• **Exercise**: Copy out each line below exactly as it appears.

• **Data under study**:
..........
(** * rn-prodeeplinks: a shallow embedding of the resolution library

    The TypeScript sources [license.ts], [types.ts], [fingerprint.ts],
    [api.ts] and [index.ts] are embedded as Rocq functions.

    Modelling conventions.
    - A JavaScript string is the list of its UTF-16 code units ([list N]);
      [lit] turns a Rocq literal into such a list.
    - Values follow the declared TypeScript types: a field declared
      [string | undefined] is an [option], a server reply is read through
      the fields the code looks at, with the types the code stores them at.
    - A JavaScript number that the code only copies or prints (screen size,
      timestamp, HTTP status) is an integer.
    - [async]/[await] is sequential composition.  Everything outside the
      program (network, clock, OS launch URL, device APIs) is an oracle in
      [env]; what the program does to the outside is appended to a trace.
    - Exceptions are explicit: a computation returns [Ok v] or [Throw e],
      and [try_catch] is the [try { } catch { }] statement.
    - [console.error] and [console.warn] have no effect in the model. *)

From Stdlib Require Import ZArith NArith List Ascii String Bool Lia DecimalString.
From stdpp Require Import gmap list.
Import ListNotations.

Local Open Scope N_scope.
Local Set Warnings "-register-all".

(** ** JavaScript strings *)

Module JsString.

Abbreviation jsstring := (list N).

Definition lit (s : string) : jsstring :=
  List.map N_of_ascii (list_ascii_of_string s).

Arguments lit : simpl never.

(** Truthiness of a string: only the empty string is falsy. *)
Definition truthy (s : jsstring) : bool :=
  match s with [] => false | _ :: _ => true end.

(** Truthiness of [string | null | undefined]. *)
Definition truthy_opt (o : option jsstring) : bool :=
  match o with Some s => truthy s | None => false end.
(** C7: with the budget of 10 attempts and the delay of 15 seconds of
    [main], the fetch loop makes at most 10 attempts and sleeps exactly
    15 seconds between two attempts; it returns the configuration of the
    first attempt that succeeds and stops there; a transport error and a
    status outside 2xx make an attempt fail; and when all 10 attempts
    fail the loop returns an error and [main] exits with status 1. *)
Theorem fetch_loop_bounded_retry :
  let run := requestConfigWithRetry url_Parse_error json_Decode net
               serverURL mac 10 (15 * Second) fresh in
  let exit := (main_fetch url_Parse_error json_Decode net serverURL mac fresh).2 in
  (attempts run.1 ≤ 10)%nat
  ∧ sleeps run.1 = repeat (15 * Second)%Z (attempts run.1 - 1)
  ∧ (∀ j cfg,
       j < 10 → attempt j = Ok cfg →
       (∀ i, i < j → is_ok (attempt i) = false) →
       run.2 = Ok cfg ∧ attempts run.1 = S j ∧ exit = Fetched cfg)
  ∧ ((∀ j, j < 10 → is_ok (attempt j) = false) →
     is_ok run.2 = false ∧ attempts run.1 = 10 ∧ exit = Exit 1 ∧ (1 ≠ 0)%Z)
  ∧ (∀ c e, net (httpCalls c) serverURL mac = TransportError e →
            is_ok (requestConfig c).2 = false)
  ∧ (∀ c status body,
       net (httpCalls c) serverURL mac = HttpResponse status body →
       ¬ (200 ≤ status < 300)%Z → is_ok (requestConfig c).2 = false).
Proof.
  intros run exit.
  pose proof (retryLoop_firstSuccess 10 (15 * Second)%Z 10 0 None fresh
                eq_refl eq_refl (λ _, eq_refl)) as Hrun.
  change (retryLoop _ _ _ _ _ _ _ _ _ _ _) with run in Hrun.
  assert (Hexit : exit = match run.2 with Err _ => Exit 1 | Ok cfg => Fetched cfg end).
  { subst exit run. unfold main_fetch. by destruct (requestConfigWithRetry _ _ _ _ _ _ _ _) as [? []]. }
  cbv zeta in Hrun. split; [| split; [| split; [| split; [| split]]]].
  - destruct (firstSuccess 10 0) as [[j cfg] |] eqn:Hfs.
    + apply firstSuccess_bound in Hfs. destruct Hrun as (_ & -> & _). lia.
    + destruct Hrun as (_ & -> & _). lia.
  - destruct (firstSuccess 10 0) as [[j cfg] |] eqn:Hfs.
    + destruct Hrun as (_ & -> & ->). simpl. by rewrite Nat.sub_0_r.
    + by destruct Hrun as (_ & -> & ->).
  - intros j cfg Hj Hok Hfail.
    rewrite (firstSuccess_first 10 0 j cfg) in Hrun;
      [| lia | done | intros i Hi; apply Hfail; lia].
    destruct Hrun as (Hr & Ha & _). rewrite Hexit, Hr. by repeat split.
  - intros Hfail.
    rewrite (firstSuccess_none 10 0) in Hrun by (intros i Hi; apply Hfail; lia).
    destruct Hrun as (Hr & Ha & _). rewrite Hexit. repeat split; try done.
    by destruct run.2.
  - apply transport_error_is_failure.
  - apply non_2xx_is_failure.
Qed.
..........
• **Result of the exercise**:
(** * rn-prodeeplinks: a shallow embedding of the resolution library

    The TypeScript sources [license.ts], [types.ts], [fingerprint.ts],
    [api.ts] and [index.ts] are embedded as Rocq functions.

    Modelling conventions.
    - A JavaScript string is the list of its UTF-16 code units ([list N]);
      [lit] turns a Rocq literal into such a list.
    - Values follow the declared TypeScript types: a field declared
      [string | undefined] is an [option], a server reply is read through
      the fields the code looks at, with the types the code stores them at.
    - A JavaScript number that the code only copies or prints (screen size,
      timestamp, HTTP status) is an integer.
    - [async]/[await] is sequential composition.  Everything outside the
      program (network, clock, OS launch URL, device APIs) is an oracle in
      [env]; what the program does to the outside is appended to a trace.
    - Exceptions are explicit: a computation returns [Ok v] or [Throw e],
      and [try_catch] is the [try { } catch { }] statement.
    - [console.error] and [console.warn] have no effect in the model. *)

From Stdlib Require Import ZArith NArith List Ascii String Bool Lia DecimalString.
From stdpp Require Import gmap list.
Import ListNotations.

Local Open Scope N_scope.
Local Set Warnings "-register-all".

(** ** JavaScript strings *)

Module JsString.

Abbreviation jsstring := (list N).

Definition lit (s : string) : jsstring :=
  List.map N_of_ascii (list_ascii_of_string s).

Arguments lit : simpl never.

(** Truthiness of a string: only the empty string is falsy. *)
Definition truthy (s : jsstring) : bool :=
  match s with [] => false | _ :: _ => true end.

(** Truthiness of [string | null | undefined]. *)
Definition truthy_opt (o : option jsstring) : bool :=
  match o with Some s => truthy s | None => false end.
(** C7: with the budget of 10 attempts and the delay of 15 seconds of
    [main], the fetch loop makes at most 10 attempts and sleeps exactly
    15 seconds between two attempts; it returns the configuration of the
    first attempt that succeeds and stops there; a transport error and a
    status outside 2xx make an attempt fail; and when all 10 attempts
    fail the loop returns an error and [main] exits with status 1. *)
Theorem fetch_loop_bounded_retry :
  let run := requestConfigWithRetry url_Parse_error json_Decode net
               serverURL mac 10 (15 * Second) fresh in
  let exit := (main_fetch url_Parse_error json_Decode net serverURL mac fresh).2 in
  (attempts run.1 ≤ 10)%nat
  ∧ sleeps run.1 = repeat (15 * Second)%Z (attempts run.1 - 1)
  ∧ (∀ j cfg,
       j < 10 → attempt j = Ok cfg →
       (∀ i, i < j → is_ok (attempt i) = false) →
       run.2 = Ok cfg ∧ attempts run.1 = S j ∧ exit = Fetched cfg)
  ∧ ((∀ j, j < 10 → is_ok (attempt j) = false) →
     is_ok run.2 = false ∧ attempts run.1 = 10 ∧ exit = Exit 1 ∧ (1 ≠ 0)%Z)
  ∧ (∀ c e, net (httpCalls c) serverURL mac = TransportError e →
            is_ok (requestConfig c).2 = false)
  ∧ (∀ c status body,
       net (httpCalls c) serverURL mac = HttpResponse status body →
       ¬ (200 ≤ status < 300)%Z → is_ok (requestConfig c).2 = false).
Proof.
  intros run exit.
  pose proof (retryLoop_firstSuccess 10 (15 * Second)%Z 10 0 None fresh
                eq_refl eq_refl (λ _, eq_refl)) as Hrun.
  change (retryLoop _ _ _ _ _ _ _ _ _ _ _) with run in Hrun.
  assert (Hexit : exit = match run.2 with Err _ => Exit 1 | Ok cfg => Fetched cfg end).
  { subst exit run. unfold main_fetch. by destruct (requestConfigWithRetry _ _ _ _ _ _ _ _) as [? []]. }
  cbv zeta in Hrun. split; [| split; [| split; [| split; [| split]]]].
  - destruct (firstSuccess 10 0) as [[j cfg] |] eqn:Hfs.
    + apply firstSuccess_bound in Hfs. destruct Hrun as (_ & -> & _). lia.
    + destruct Hrun as (_ & -> & _). lia.
  - destruct (firstSuccess 10 0) as [[j cfg] |] eqn:Hfs.
    + destruct Hrun as (_ & -> & ->). simpl. by rewrite Nat.sub_0_r.
    + by destruct Hrun as (_ & -> & ->).
  - intros j cfg Hj Hok Hfail.
    rewrite (firstSuccess_first 10 0 j cfg) in Hrun;
      [| lia | done | intros i Hi; apply Hfail; lia].
    destruct Hrun as (Hr & Ha & _). rewrite Hexit, Hr. by repeat split.
  - intros Hfail.
    rewrite (firstSuccess_none 10 0) in Hrun by (intros i Hi; apply Hfail; lia).
    destruct Hrun as (Hr & Ha & _). rewrite Hexit. repeat split; try done.
    by destruct run.2.
  - apply transport_error_is_failure.
  - apply non_2xx_is_failure.
Qed.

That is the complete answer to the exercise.